Will At-Home Tests Detect Variants?

Godbey said most lab-processed tests will detect the variants, and those tests that use a nucleic acid amplification technique apparently do detect known variants. But "there are some antigen tests that we frankly don't know if they will detect the variants," he said. Many of these tests are self-contained, yielding results on the spot.

Each manufacturer of other at-home tests "needs to answer that question on its own." Both the FDA and CAP are asking each manufacturer that question, he said.

The speakers emphasized that as far as what is known today, all COVID-19 tests done in accredited pathology labs have the capability to detect currently circulating variants.

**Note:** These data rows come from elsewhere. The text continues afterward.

(** * export-cyberark-recordings: a model of the PVWA client and its driver

    The development embeds the Go sources [api.go] (package [pvwaAPI]),
    the record declarations of the package and the [main] driver, and
    states the properties of the specification over that embedding.

    Conventions.
    - A Go [int]/[int64] is a [Z]; where the program does arithmetic on it
      the two's-complement wrap-around is written out with [i64]/[u64].
    - A Go [map[string]string] is a reference: a location in a heap of
      [gmap string string] (see [Module Heap]).
    - Network, file system and clock are explicit: the server is a
      function from requests to replies, a response stream is the list of
      results of its successive [Read] calls, and everything observable is
      appended to an event trace.
    - An unbounded Go [for] loop is a [Fixpoint] on fuel; running out of
      fuel is the distinguished outcome [Diverged]. *)

From Stdlib Require Import ZArith String Ascii DecimalString.
From Stdlib Require Import Strings.Byte.
From stdpp Require Import gmap strings list fin_maps.

Open Scope Z_scope.

(** ** Machine integers *)

Module Int.

Definition two64 : Z := 2 ^ 64.
Definition two63 : Z := 2 ^ 63.
Definition MaxInt64 : Z := two63 - 1.
Definition MinInt64 : Z := - two63.

(** Conversion to [uint64]. *)
Definition u64 (x : Z) : Z := x mod two64.

(** Conversion to [int64] (and to [int] on the 64-bit targets). *)
Definition i64 (x : Z) : Z := (x + two63) mod two64 - two63.

Definition in_i64 (x : Z) : Prop := MinInt64 <= x <= MaxInt64.

End Int.

(** [fmt.Sprintf("%d", n)]: the decimal digits of [n], with a leading
    minus sign for a negative number. *)
Definition Sprintf_d (n : Z) : string := NilZero.string_of_int (Z.to_int n).

(** ** Package [time], restricted to the UTC location

    [time.Date], [Time.AddDate], [Time.Add] and [Time.Unix] as the Go
    standard library computes them: days are counted from an "absolute"
    epoch far in the past in [uint64], and converted to Unix seconds at
    the end.  A [Time] is observed through its Unix seconds and its
    nanoseconds. *)

Module time.

Import Int.

Record Time := mkTime { unixSec : Z; nsec : Z }.

Definition secondsPerMinute : Z := 60.
Definition secondsPerHour : Z := 60 * secondsPerMinute.
Definition secondsPerDay : Z := 24 * secondsPerHour.
Definition daysPer400Years : Z := 365 * 400 + 97.
Definition daysPer100Years : Z := 365 * 100 + 24.
Definition daysPer4Years : Z := 365 * 4 + 1.

Definition absoluteZeroYear : Z := -292277022399.
Definition internalYear : Z := 1.
(** [(absoluteZeroYear - internalYear) * 365.2425 * secondsPerDay] *)
Definition absoluteToInternal : Z := (absoluteZeroYear - internalYear) * 31556952.
Definition internalToAbsolute : Z := - absoluteToInternal.
Definition unixToInternal : Z :=
  (1969 * 365 + 1969 / 4 - 1969 / 100 + 1969 / 400) * secondsPerDay.
Definition internalToUnix : Z := - unixToInternal.

(** A [Duration] counts nanoseconds. *)
Definition Nanosecond : Z := 1.
Definition Second : Z := 1000000000 * Nanosecond.
Lemma secs_step_grow st line q :
  q ∈ all_questions (Builder.secs st) →
  q ∈ all_questions (Builder.secs (Builder.step st line)).
Proof.
  intros Hq.
  assert (q ∈ all_questions (Builder.commit (Builder.flush_question st))) as Hc.
  { rewrite all_questions_commit, secs_flush. apply elem_of_app. by left. }
  destruct (Re.section_header line) as [[d t]|] eqn:Hsec.
  { unfold Builder.step. rewrite Hsec. cbn [Builder.secs].
    rewrite all_questions_app. apply elem_of_app. by left. }
  destruct (Re.question_header line) as [[qid t]|] eqn:Hqh.
  { unfold Builder.step. by rewrite Hsec, Hqh. }
  by destruct (step_plain_counts st line (conj Hsec Hqh)) as [-> _].
Qed.

Lemma secs_run_grow lines : ∀ st q,
  q ∈ all_questions (Builder.secs st) →
  q ∈ all_questions (Builder.finish (foldl Builder.step st lines)).
Proof.
  induction lines as [|l lines IH]; intros st q Hq.
  - unfold Builder.finish. rewrite all_questions_commit, secs_flush.
    apply elem_of_app. by left.
  - simpl. by apply IH, secs_step_grow.
Qed.

Lemma flush_commits st q0 :
  Builder.cur st = Some q0 → in_section st = true →
  ∃ q, q ∈ all_questions (Builder.commit (Builder.flush_question st)) ∧
       q_id q = q_id q0 ∧ classified_by (Builder.body_buf st) q.
Proof.
  intros Hcur Hin. rewrite all_questions_commit, in_section_flush, Hin.
  destruct st as [ss [q|] ab bb c]; simplify_eq/=.
  unfold Builder.flush_question. cbn.
  destruct c; cbn; eexists; (split; [apply elem_of_app; right; by left|]);
    (split; [done|apply process_body_classified]).
Qed.
(** * tap-hubspot: the OAuth2 authenticator of [tap_hubspot/hotglue_auth.py]
    and the configuration schema of [tap_hubspot/tap.py].

    The Python code is embedded as programs over a handful of atomic
    effects (reading the clock, reading and writing an attribute of the
    shared tap object, one POST, one log line). [exec] runs a program to
    completion as a state-and-exception function; [step] runs one effect,
    which is what the interleaving of several callers is built from. *)

From stdpp Require Import gmap strings list fin_maps pretty.
From Stdlib Require Import ZArith Lia.

Set Warnings "-register-all".
Local Open Scope string_scope.
Local Open Scope Z_scope.

(** ** Python values *)

(** The values the code handles: what [json.loads] produces (numbers
    restricted to integers), which is also what ends up stored on the tap
    object and what a configuration file holds. *)
Inductive pyval : Type :=
| PNone
| PBool (b : bool)
| PInt (z : Z)
| PStr (s : string)
| PList (l : list pyval)
| PDict (d : gmap string pyval).

(** [bool(v)] *)
Definition py_truthy (v : pyval) : bool :=
  match v with
  | PNone => false
  | PBool b => b
  | PInt z => negb (z =? 0)
  | PStr s => negb (String.eqb s "")
  | PList l => negb (Nat.eqb (length l) 0)
  | PDict d => negb (Nat.eqb (size d) 0)
  end.

(** The integer an operand of [+] or [-] stands for; [bool] is a subclass
    of [int] in Python. *)
Definition py_int (v : pyval) : option Z :=
  match v with
  | PInt z => Some z
  | PBool b => Some (if b then 1 else 0)
  | _ => None
  end.

(** ** Exceptions *)

Inductive exn : Type :=
| HTTPError (status : Z) (reason url : string)
    (* requests.exceptions.HTTPError, from raise_for_status *)
| RuntimeError (response : pyval) (cause : exn)
    (* f"Failed OAuth login, response was '{response}'. {cause}" *)
| ValueError (msg : string)
| KeyError (key : string)
| TypeError
| AttributeError (name : string)
| JSONDecodeError
    (* raised by Response.json() on a body that is not JSON *)
| ConnectionError
    (* raised by requests.post when no response is obtained *)
| ConfigValidationError (missing : string).

Inductive result (A : Type) : Type :=
| Ok (a : A)
| Raise (e : exn).
Arguments Ok {A} a.
Arguments Raise {A} e.

(** ** The outside world *)

(** What [requests.post] hands back. [json_body] is the outcome of
    [Response.json()]: [None] when the body does not parse. *)
Record Response : Type := mkResponse {
  status_code : Z;
  reason : string;
  text : string;
  json_body : option pyval;
}.

Inductive outcome : Type :=
| NetworkError
| Replied (r : Response).

Inductive event : Type :=
| EvClock (t : Z)
| EvPost (url : string) (data : gmap string pyval)
| EvLog (msg : string).

(** The environment the run happens in: the [k]-th reading of
    [round(datetime.utcnow().timestamp())], the provider's reaction to the
    [k]-th POST, and CPython's [repr] of lists and dicts. *)
Record Env : Type := mkEnv {
  now_at : nat -> Z;
  post_at : nat -> string -> gmap string pyval -> outcome;
  py_repr : pyval -> string;
}.

(** [tap]: the attributes set on the tap object shared by all streams.
    [trace]: the effects so far, newest first. *)
Record World : Type := mkWorld {
  tap : gmap string pyval;
  trace : list event;
}.

Fixpoint ticks (tr : list event) : nat :=
  match tr with
  | [] => O
  | EvClock _ :: r => S (ticks r)
  | _ :: r => ticks r
  end.

Fixpoint posts (tr : list event) : nat :=
  match tr with
  | [] => O
  | EvPost _ _ :: r => S (posts r)
  | _ :: r => posts r
  end.

(** ** Programs *)

(** A program is a tree of atomic effects ending in a value or in a raised
    exception. *)
Inductive Prog (A : Type) : Type :=
| Ret (a : A)
| Throw (e : exn)
| Clock (k : Z -> Prog A)
    (* round(datetime.utcnow().timestamp()) *)
| GetAttr (name : string) (k : option pyval -> Prog A)
    (* self._tap.<name>; None when the attribute is not set *)
| SetAttr (name : string) (v : pyval) (k : Prog A)
    (* self._tap.<name> = v *)
| Post (url : string) (data : gmap string pyval) (k : outcome -> Prog A)
    (* requests.post(url, data=data) *)
| Log (msg : string) (k : Prog A).
    (* self.logger.info(msg) *)
Arguments Ret {A} a.
Arguments Throw {A} e.
Arguments Clock {A} k.
Arguments GetAttr {A} name k.
Arguments SetAttr {A} name v k.
Arguments Post {A} url data k.
Arguments Log {A} msg k.

Fixpoint bind {A B} (c : Prog A) (f : A -> Prog B) : Prog B :=
  match c with
  | Ret a => f a
  | Throw e => Throw e
  | Clock k => Clock (fun t => bind (k t) f)
  | GetAttr n k => GetAttr n (fun v => bind (k v) f)
  | SetAttr n v k => SetAttr n v (bind k f)
  | Post u d k => Post u d (fun o => bind (k o) f)
  | Log m k => Log m (bind k f)
  end.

Another issue, Godbey said, are those tests that require individuals to transmit photos of their tests by mobile device, such as a smartphone. "That may be a problem for some of our most vulnerable populations," he said.

The bottom line is that with any test, at-home tests included, "bad data is worse than no data at all," Godbey said.

A person who falsely tests positive will be inconvenienced and perhaps unable to work or participate in activities. But a person who falsely tests negative, he continued, "you go out and see your grandmother and you go to work, thinking wrongly that you do not have the virus and you do."

One looming question the speakers did not address was just how accurate the at-home tests are when used in community settings. In an interview with MedPage Today after the conference, moderator Kisha Mitchell Richards, MD, director of pathology and laboratory at Greenwich Hospital in Connecticut, said that's just not known.

More than 300 COVID-19 diagnostic tests have received FDA emergency use authorization, she said, with new ones added every week. Among the subset of those intended for at-home use, their companies tout sensitivity rates of 90% to 100%, Mitchell Richards said. But that was in controlled settings. How they function in real life, with other variables such as sample collection or handling, she quickly added, "that's the data we need."

Test Shortages Persist

The speakers also announced results from a recent survey showing that close to half of laboratories around the country still have shortages of the supplies they need for COVID testing, and many have resorted to discontinuing testing for other conditions, such as sexually transmitted diseases, because of a lack of pipette tips.

Shortages reported recently are less severe than during earlier months of the pandemic, Godbey said. But it's still unacceptable.

"Almost half of the laboratories surveyed last month are still having problems securing reagents and test kits, 30% of the laboratories are showing shortages of pipette tips, and the number of laboratories still short of SARS-CoV-2 instruments and nasopharyngeal swabs still hovers around 20%," Godbey said.